Le racisme systémique s’invite dans la course à la chefferie du PQ
Les candidats à la chefferie du Parti québécois (PQ) s’affrontent sur la question du racisme systémique depuis quelques jours, alors que la position du parti demeure floue. Si Sylvain Gaudreault soutient la définition du racisme systémique au Québec, Frédéric Bastien, lui, refuse d’y croire.
«Pour moi, ça n’existe pas au Québec. C’est une invention, un fantasme, une espèce d’ennemi imaginaire. Ça ne veut pas dire pour autant qu’il n’y a pas de gens racistes, comme il y en a dans toutes les sociétés», explique à Métro celui qui est aussi professeur d’histoire au Collège Dawson.
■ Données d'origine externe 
(* ===== verification/Vmm.v ===== *)
(** * Virtual memory manager

    [kernel/src/mm/vmm.rs]: four-level page tables walked through the direct
    map.  The state is physical memory, the frame allocator (any
    [FrameAllocator]), the register CR3 and the two statics of the module.  A
    table is named by its physical address and an entry by the address of its
    word, which is what the code's [&mut PageTableEntry] is. *)

From S2P Require Import Prelude Bytes Frames X86.

(** ** Flags *)

(** The bits of [MapFlags]. *)
Definition MF_WRITE : Z := Z.shiftl 1 0.
Definition MF_USER : Z := Z.shiftl 1 1.
Definition MF_NX : Z := Z.shiftl 1 2.
Definition MF_MMIO : Z := Z.shiftl 1 3.

Inductive MapError : Type := OutOfMemory | AlreadyMapped | Misaligned | NoVirtualSpace.

#[global] Instance MapError_eq_dec : EqDecision MapError.
Proof. solve_decision. Defined.

Definition MMIO_VA_BASE : Z := 0xFFFF900000000000.
Definition MMIO_VA_END : Z := 0xFFFF900040000000.
Definition USER_IPC_BASE : Z := 0x20000000.
Definition USER_IPC_END : Z := 0x60000000.

Definition pml4_idx (v : Z) : Z := Z.land (Z.shiftr v 39) 0x1FF.
Definition pdpt_idx (v : Z) : Z := Z.land (Z.shiftr v 30) 0x1FF.
Definition pd_idx (v : Z) : Z := Z.land (Z.shiftr v 21) 0x1FF.
Definition pt_idx (v : Z) : Z := Z.land (Z.shiftr v 12) 0x1FF.

Section Flags.
  Context `{PageTableEntry}.

(** [MapFlags::leaf] and [MapFlags::intermediate]. *)
Definition leaf_flags (fl : Z) : Z :=
  let f := PTF_PRESENT in
  let f := if contains fl MF_WRITE then Z.lor f PTF_WRITABLE else f in
  let f := if contains fl MF_USER then Z.lor f PTF_USER_ACCESSIBLE else f in
  let f := if contains fl MF_NX then Z.lor f PTF_NO_EXECUTE else f in
  if contains fl MF_MMIO then Z.lor f (Z.lor PTF_NO_CACHE PTF_WRITE_THROUGH) else f.

Definition intermediate_flags (fl : Z) : Z :=
  let f := Z.lor PTF_PRESENT PTF_WRITABLE in
  if contains fl MF_USER then Z.lor f PTF_USER_ACCESSIBLE else f.

(** [slot.flags().contains(PTF::PRESENT)]. *)
Definition present (e : Z) : bool := contains (pte_flags e) PTF_PRESENT.
End Flags.

(** ** State *)

Record Vmm (A : Type) : Type := mkVmm {
  vm_mem : PhysMem;
  vm_frames : A;
  KERNEL_AS : option Z;
  MMIO_NEXT : Z;
  CR3 : Z
}.
Arguments mkVmm {A} _ _ _ _ _.
Arguments vm_mem {A} _ _.
Arguments vm_frames {A} _.
Arguments KERNEL_AS {A} _.
Arguments MMIO_NEXT {A} _.
Arguments CR3 {A} _.

(** The entries of the table at [t]. *)
Definition slot (t i : Z) : Z := t + 8 * i.
Definition entry (m : PhysMem) (t i : Z) : Z := read64 m (slot t i).

#[global] Arguments entry _ _ _ : simpl never.
#[global] Arguments slot _ _ : simpl never.
#[global] Arguments pml4_idx _ : simpl never.
#[global] Arguments pdpt_idx _ : simpl never.
#[global] Arguments pd_idx _ : simpl never.
#[global] Arguments pt_idx _ : simpl never.
#[global] Arguments present {_} _ : simpl never.

(** [AddressSpace]: its [pml4_phys]. *)
Definition AddressSpace : Type := Z.

Section Vmm.
  Context {A : Type} `{FrameAllocator A} `{PageTableEntry}.

Definition VM (X : Type) : Type := ST (Vmm A) X.

Definition set_mem (f : PhysMem -> PhysMem) : VM unit :=
  st_modify (fun s => mkVmm (f (vm_mem s)) (vm_frames s) (KERNEL_AS s) (MMIO_NEXT s) (CR3 s)).
Definition get_mem : VM PhysMem := fun s => Ret (vm_mem s, s).
(** [pmm::alloc_frame()]. *)
Definition vm_alloc : VM (option Z) :=
  fun s => let! (r, fa) := fa_alloc (vm_frames s) in
           Ret (r, mkVmm (vm_mem s) fa (KERNEL_AS s) (MMIO_NEXT s) (CR3 s)).
Definition read_entry (a : Z) : VM Z := fun s => Ret (read64 (vm_mem s) a, s).
Definition write_entry (a e : Z) : VM unit := set_mem (fun m => write64 m a e).

(** [vmm::init]: inherit the bootloader's PML4 from CR3. *)
Definition vmm_init : VM unit :=
  st_modify (fun s => mkVmm (vm_mem s) (vm_frames s) (Some (CR3 s)) (MMIO_NEXT s) (CR3 s)).

(** ** Walking and building tables *)

Definition child_mut (a : Z) : VM (option Z) :=
  let* e := read_entry a in
  st_ret (if present e then Some (pte_addr e) else None).

Definition ensure_child (a inter : Z) : VM (result Z MapError) :=
  let* e := read_entry a in
  if present e then
    let existing := pte_flags e in
    let union := Z.lor existing inter in
    let* _ := (if union =? existing then st_ret tt else write_entry a (pte_set_flags e union)) in
    let* e := read_entry a in
    st_ret (Ok (pte_addr e))
  else
    let* r := vm_alloc in
    match r with
    | None => st_ret (Err OutOfMemory)
    | Some new =>
        let* _ := set_mem (fun m => fill m new PAGE_SIZE 0) in
        let* pa := st_lift (phys_addr_new new) in
        let* e := st_lift (pte_set_addr pa inter) in
        let* _ := write_entry a e in
        st_ret (Ok new)
    end.

Definition map_4k (pml4 : AddressSpace) (virt phys fl : Z) : VM (result unit MapError) :=
  if negb (Z.land virt 0xFFF =? 0) || negb (Z.land phys 0xFFF =? 0) then st_ret (Err Misaligned)
  else
    let? pdpt := ensure_child (slot pml4 (pml4_idx virt)) (intermediate_flags fl) in
    let? pd := ensure_child (slot pdpt (pdpt_idx virt)) (intermediate_flags fl) in
    let? pt := ensure_child (slot pd (pd_idx virt)) (intermediate_flags fl) in
    let a := slot pt (pt_idx virt) in
    let* e := read_entry a in
    if present e then st_ret (Err AlreadyMapped)
    else
      let* pa := st_lift (phys_addr_new phys) in
      let* e := st_lift (pte_set_addr pa (leaf_flags fl)) in
      let* _ := write_entry a e in
      st_ret (Ok tt).

(** [virt + (i * PAGE_SIZE) as u64]. *)
Definition page_at (virt i : Z) : outcome Z :=
  let! o := checked 64 (i * PAGE_SIZE) in
  checked 64 (virt + o).

(** The loop of [map_anon] over the page numbers left. *)
Fixpoint map_anon_loop (pml4 : AddressSpace) (virt fl : Z) (pages : list Z) :
    VM (result unit MapError) :=
  match pages with
  | [] => st_ret (Ok tt)
  | i :: pages =>
      let* r := vm_alloc in
      match r with
      | None => st_ret (Err OutOfMemory)
      | Some frame =>
          let* _ := set_mem (fun m => fill m frame PAGE_SIZE 0) in
          let* va := st_lift (page_at virt i) in
          let? _ := map_4k pml4 va frame fl in
          map_anon_loop pml4 virt fl pages
      end
  end.
Definition map_anon (pml4 : AddressSpace) (virt pages fl : Z) : VM (result unit MapError) :=
  map_anon_loop pml4 virt fl (seqZ 0 pages).

Definition unmap_4k (pml4 : AddressSpace) (virt : Z) : VM (option Z) :=
  let* r := child_mut (slot pml4 (pml4_idx virt)) in
  match r with None => st_ret None | Some pdpt =>
  let* r := child_mut (slot pdpt (pdpt_idx virt)) in
  match r with None => st_ret None | Some pd =>
  let* r := child_mut (slot pd (pd_idx virt)) in
  match r with None => st_ret None | Some pt =>
    let a := slot pt (pt_idx virt) in
    let* e := read_entry a in
    if negb (present e) then st_ret None
    else
      let phys := pte_addr e in
      let* _ := write_entry a 0 in
      (* the TLB flush *)
      let* _ := st_lift (virt_addr_new virt) in
      st_ret (Some phys)
  end end end.

(** The two read-only walks. *)
Definition phys_for_virt (m : PhysMem) (pml4 : AddressSpace) (virt : Z) : option Z :=
  let e1 := entry m pml4 (pml4_idx virt) in
  if negb (present e1) then None else
  let e2 := entry m (pte_addr e1) (pdpt_idx virt) in
  if negb (present e2) then None else
  let e3 := entry m (pte_addr e2) (pd_idx virt) in
  if negb (present e3) then None else
  let e4 := entry m (pte_addr e3) (pt_idx virt) in
  if negb (present e4) then None else
  Some (pte_addr e4 + Z.land virt 0xFFF).

Definition is_mapped_4k (m : PhysMem) (pml4 : AddressSpace) (virt : Z) : bool :=
  let e1 := entry m pml4 (pml4_idx virt) in
  if negb (present e1) then false else
  let e2 := entry m (pte_addr e1) (pdpt_idx virt) in
  if negb (present e2) then false else
  let e3 := entry m (pte_addr e2) (pd_idx virt) in
  if negb (present e3) then false else
  present (entry m (pte_addr e3) (pt_idx virt)).

(** ** Address spaces *)

(** [for i in 256..512 { new_pml4[i] = kernel_pml4[i].clone() }] *)
Definition copy_entry (src dst : Z) (m : PhysMem) (i : Z) : PhysMem :=
  write64 m (slot dst i) (entry m src i).

Definition new_user : VM (option AddressSpace) :=
  let* r := vm_alloc in
  match r with
  | None => st_ret None
  | Some phys =>
      let* _ := set_mem (fun m => fill m phys PAGE_SIZE 0) in
      let* s := st_get in
      match KERNEL_AS s with
      | None => st_lift Panic
      | Some k_phys =>
          let* _ := set_mem (fun m => foldl (copy_entry k_phys phys) m (seqZ 256 256)) in
          st_ret (Some phys)
      end
  end.

(** [activate]: [PhysFrame::from_start_address(..).unwrap()] wants an aligned
    address. *)
Definition activate (pml4 : AddressSpace) : VM unit :=
  let* pa := st_lift (phys_addr_new pml4) in
  if pa mod PAGE_SIZE =? 0
  then st_modify (fun s => mkVmm (vm_mem s) (vm_frames s) (KERNEL_AS s) (MMIO_NEXT s) pa)
  else st_lift Panic.

(** ** Copies into an address space *)

Definition page_left (va : Z) : Z := PAGE_SIZE - Z.land va (PAGE_SIZE - 1).

Fixpoint copy_loop (fuel : nat) (pml4 : AddressSpace) (virt : Z) (bytes : list Z) (written : Z) :
    VM (result unit MapError) :=
  match fuel with
  | O => st_lift OutOfFuel
  | S fuel =>
      if zlen bytes <=? written then st_ret (Ok tt)
      else
        let* va := st_lift (checked 64 (virt + written)) in
        let* m := get_mem in
        match phys_for_virt m pml4 va with
        | None => st_ret (Err NoVirtualSpace)
        | Some phys =>
            let n := Z.min (page_left va) (zlen bytes - written) in
            let* chunk := st_lift (slice bytes written n) in
            let* _ := set_mem (fun m => store m phys chunk) in
            copy_loop fuel pml4 virt bytes (written + n)
        end
  end.
Definition copy_to_user (pml4 : AddressSpace) (virt : Z) (bytes : list Z) : VM (result unit MapError) :=
  copy_loop (S (length bytes)) pml4 virt bytes 0.

Fixpoint zero_loop (fuel : nat) (pml4 : AddressSpace) (virt len done : Z) : VM (result unit MapError) :=
  match fuel with
  | O => st_lift OutOfFuel
  | S fuel =>
      if len <=? done then st_ret (Ok tt)
      else
        let* va := st_lift (checked 64 (virt + done)) in
        let* m := get_mem in
        match phys_for_virt m pml4 va with
        | None => st_ret (Err NoVirtualSpace)
        | Some phys =>
            let n := Z.min (page_left va) (len - done) in
            let* _ := set_mem (fun m => fill m phys n 0) in
            zero_loop fuel pml4 virt len (done + n)
        end
  end.
Definition zero_user (pml4 : AddressSpace) (virt len : Z) : VM (result unit MapError) :=
  zero_loop (S (Z.to_nat len)) pml4 virt len 0.

(** ** Moving pages between address spaces *)

Definition STEAL_FLAGS : Z := Z.lor (Z.lor MF_WRITE MF_USER) MF_NX.

(** The rollback of [steal_pages]: [let _ = self.map_4k(..)] for each frame. *)
Fixpoint remap_loop (pml4 : AddressSpace) (virt j : Z) (frames : list Z) : VM unit :=
  match frames with
  | [] => st_ret tt
  | p :: frames =>
      let* back_va := st_lift (page_at virt j) in
      let* _ := map_4k pml4 back_va p STEAL_FLAGS in
      remap_loop pml4 virt (j + 1) frames
  end.

Fixpoint steal_loop (pml4 : AddressSpace) (virt : Z) (pages : list Z) (out : list Z) :
    VM (result (list Z) MapError) :=
  match pages with
  | [] => st_ret (Ok out)
  | i :: pages =>
      let* va := st_lift (page_at virt i) in
      let* r := unmap_4k pml4 va in
      match r with
      | Some phys => steal_loop pml4 virt pages (out ++ [phys])
      | None =>
          let* _ := remap_loop pml4 virt 0 out in
          st_ret (Err AlreadyMapped)
      end
  end.

(** [Vec::with_capacity(pages)] of [u64]s panics beyond [isize::MAX] bytes. *)
Definition steal_pages (pml4 : AddressSpace) (virt pages : Z) : VM (result (list Z) MapError) :=
  if negb (Z.land virt 0xFFF =? 0) then st_ret (Err Misaligned)
  else if 2 ^ 63 <=? pages * 8 then st_lift Panic
  else steal_loop pml4 virt (seqZ 0 pages) [].

Fixpoint install_loop (pml4 : AddressSpace) (virt i : Z) (frames : list Z) : VM (result unit MapError) :=
  match frames with
  | [] => st_ret (Ok tt)
  | phys :: frames =>
      let* va := st_lift (page_at virt i) in
      let? _ := map_4k pml4 va phys STEAL_FLAGS in
      install_loop pml4 virt (i + 1) frames
  end.
Definition install_pages (pml4 : AddressSpace) (virt : Z) (frames : list Z) : VM (result unit MapError) :=
  install_loop pml4 virt 0 frames.

(** The [while] of [find_user_vm_range]: [run] pages from [run_start] up to
    [va] are free. *)
Fixpoint find_range_loop (fuel : nat) (m : PhysMem) (pml4 : AddressSpace) (pages : Z)
    (run_start : option Z) (run va : Z) : outcome (option Z) :=
  match fuel with
  | O => OutOfFuel
  | S fuel =>
      let! n := checked 64 (pages * PAGE_SIZE) in
      let! e := checked 64 (va + n) in
      if USER_IPC_END <? e then Ret None
      else if is_mapped_4k m pml4 va then
        find_range_loop fuel m pml4 pages None 0 (va + PAGE_SIZE)
      else
        let run_start := if run =? 0 then Some va else run_start in
        let run := run + 1 in
        if run =? pages then Ret run_start
        else find_range_loop fuel m pml4 pages run_start run (va + PAGE_SIZE)
  end.
(** The cursor advances by a page from [USER_IPC_BASE] and the loop ends past
    [USER_IPC_END]. *)
Definition range_fuel : nat := Z.to_nat ((USER_IPC_END - USER_IPC_BASE) / PAGE_SIZE + 2).
Definition find_user_vm_range (m : PhysMem) (pml4 : AddressSpace) (pages : Z) : outcome (option Z) :=
  find_range_loop range_fuel m pml4 pages None 0 USER_IPC_BASE.

(** ** Device memory *)

Fixpoint map_mmio_loop (pml4 : AddressSpace) (virt_base first : Z) (pages : list Z) :
    VM (result unit MapError) :=
  match pages with
  | [] => st_ret (Ok tt)
  | i :: pages =>
      let* v := st_lift (page_at virt_base i) in
      let* p := st_lift (page_at first i) in
      let? _ := map_4k pml4 v p (Z.lor (Z.lor MF_WRITE MF_NX) MF_MMIO) in
      map_mmio_loop pml4 virt_base first pages
  end.

(** [x & !(PAGE_SIZE - 1)] of a [u64]. *)
Definition page_down (x : Z) : Z := Z.land x (2 ^ 64 - PAGE_SIZE).

Definition map_mmio (phys bytes : Z) : VM (result Z MapError) :=
  let page_off := Z.land phys (PAGE_SIZE - 1) in
  let first := page_down phys in
  let* e := st_lift (let! x := checked 64 (phys + bytes) in checked 64 (x + PAGE_SIZE)) in
  let last := page_down (e - 1) in
  let* d := st_lift (checked 64 (last - first)) in
  let pages := d / PAGE_SIZE in
  let* s := st_get in
  let base := MMIO_NEXT s in
  let* e := st_lift (page_at base pages) in
  if MMIO_VA_END <? e then st_ret (Err NoVirtualSpace)
  else
    let* _ := st_modify (fun s => mkVmm (vm_mem s) (vm_frames s) (KERNEL_AS s) e (CR3 s)) in
    let* s := st_get in
    match KERNEL_AS s with
    | None => st_lift Panic
    | Some as_ =>
        let? _ := map_mmio_loop as_ base first (seqZ 0 pages) in
        let* v := st_lift (checked 64 (base + page_off)) in
        st_ret (Ok v)
    end.
End Vmm.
Il affirme que la grande majorité des Québécois sont «tolérants et accueillants», faisant ainsi écho aux propos du premier ministre François Legault.
«Nous ne sommes pas des Américains. Nous n’avons pas l’historique de ségrégation raciale, d’esclavage, de lynchages, du Ku Klux Klan que les États-Unis ont. Pour moi, si une chose distingue le Québec, c’est la question raciale.» -Frédéric Bastien, candidat à la chefferie du PQ
M. Bastien reconnaît par ailleurs que «tout n’est pas parfait», et qu’il y a encore beaucoup de chemin à faire. «Je ne dis pas qu’il n’y a rien à redire, au contraire. Mais il reste qu’on a des relations beaucoup plus harmonieuses, dans tous les domaines, sur cette question», dit-il.
Selon lui, tous les aspirants-chefs péquistes «doivent défendre le Québec quand il se fait pointer du doigt», et affirmer «haut et fort» qu’il n’y a pas de racisme systémique au Québec. «On voit très bien ce qui s’en vient. Ça va revenir à dire que la loi 21 est raciste, que la loi 101 est raciste. C’est déjà commencé. On ouvre la porte à calomnier le Québec, et à viser nos lois identitaires. Ce n’est certainement pas la position qu’on doit défendre au PQ», ajoute-t-il.
Des candidats qui s’opposent
L’historien de profession dénonce que Sylvain Gaudreault, lui aussi candidat à la chefferie, «croit au racisme systémique chez nous». Le week-end dernier, le député de Jonquière avait effectivement reconnu l’existence du racisme systémique, ou du moins endossé sa définition officielle.
Celle-ci provient de la Commission des droits de la personne et des droits de la jeunesse (CDPDJ). Sur son site, l’organisme affirme que le racisme systémique est «la somme d’effets d’exclusion disproportionnés qui résultent de l’effet conjugué d’attitudes empreintes de préjugés et de stéréotypes, souvent inconscients», mais aussi de politiques qui excluent les groupes visés par la discrimination. Vendredi, le cabinet de M. Gaudreault n’a pas souhaité réagir davantage.
Pour Paul St-Pierre Plamondon, le racisme systémique comporte des risques. «À mon avis, ça amène plus de problèmes que de solutions. Le problème est qu’on racialise ainsi les rapports sociaux. Je pense qu’on fait une erreur si on valide le concept de race dans notre société», explique-t-il à Métro. Il reconnaît toutefois que le racisme «institutionnel» existe, avec la Loi sur les indiens par exemple, et qu’il faut tout faire pour lutter contre l’intolérance par des mesures «concrètes».
«L’aspect systémique n’est pas la bonne façon. On risque d’exacerber les tensions entre les groupes ethniques, et se retrouver avec plus d’extrême-droite et d’extrême-gauche.» -Paul St-Pierre Plamondon, candidat à la chefferie du PQ
Un enjeu de chefferie?
Jusqu’ici, les troupes péquistes n’ont toujours aucune ligne précise sur l’existence, ou non, de racisme systémique au Québec.
«C’est rendu pour nous un débat de course à la chefferie.» -Mathieu Lavigne, directeur des communications du Parti québécois
Mercredi, la députée de Joliette, Véronique Hivon, n’a pas voulu se prononcer, soulignant que «les gens qui sont neutres» dans la course à la chefferie «ne se prononcent pas sur cet enjeu, en ce moment».
Le chef par intérim du parti, Pascal Bérubé, s’est pour sa part fait clair la semaine dernière. «Est-ce qu’il y a du racisme au Québec ? Oui. Est-ce qu’il y a des actes racistes au Québec ? Oui. […] Est-ce qu’il y a du racisme systémique au Québec ? Je n’y crois pas», a-t-il dit.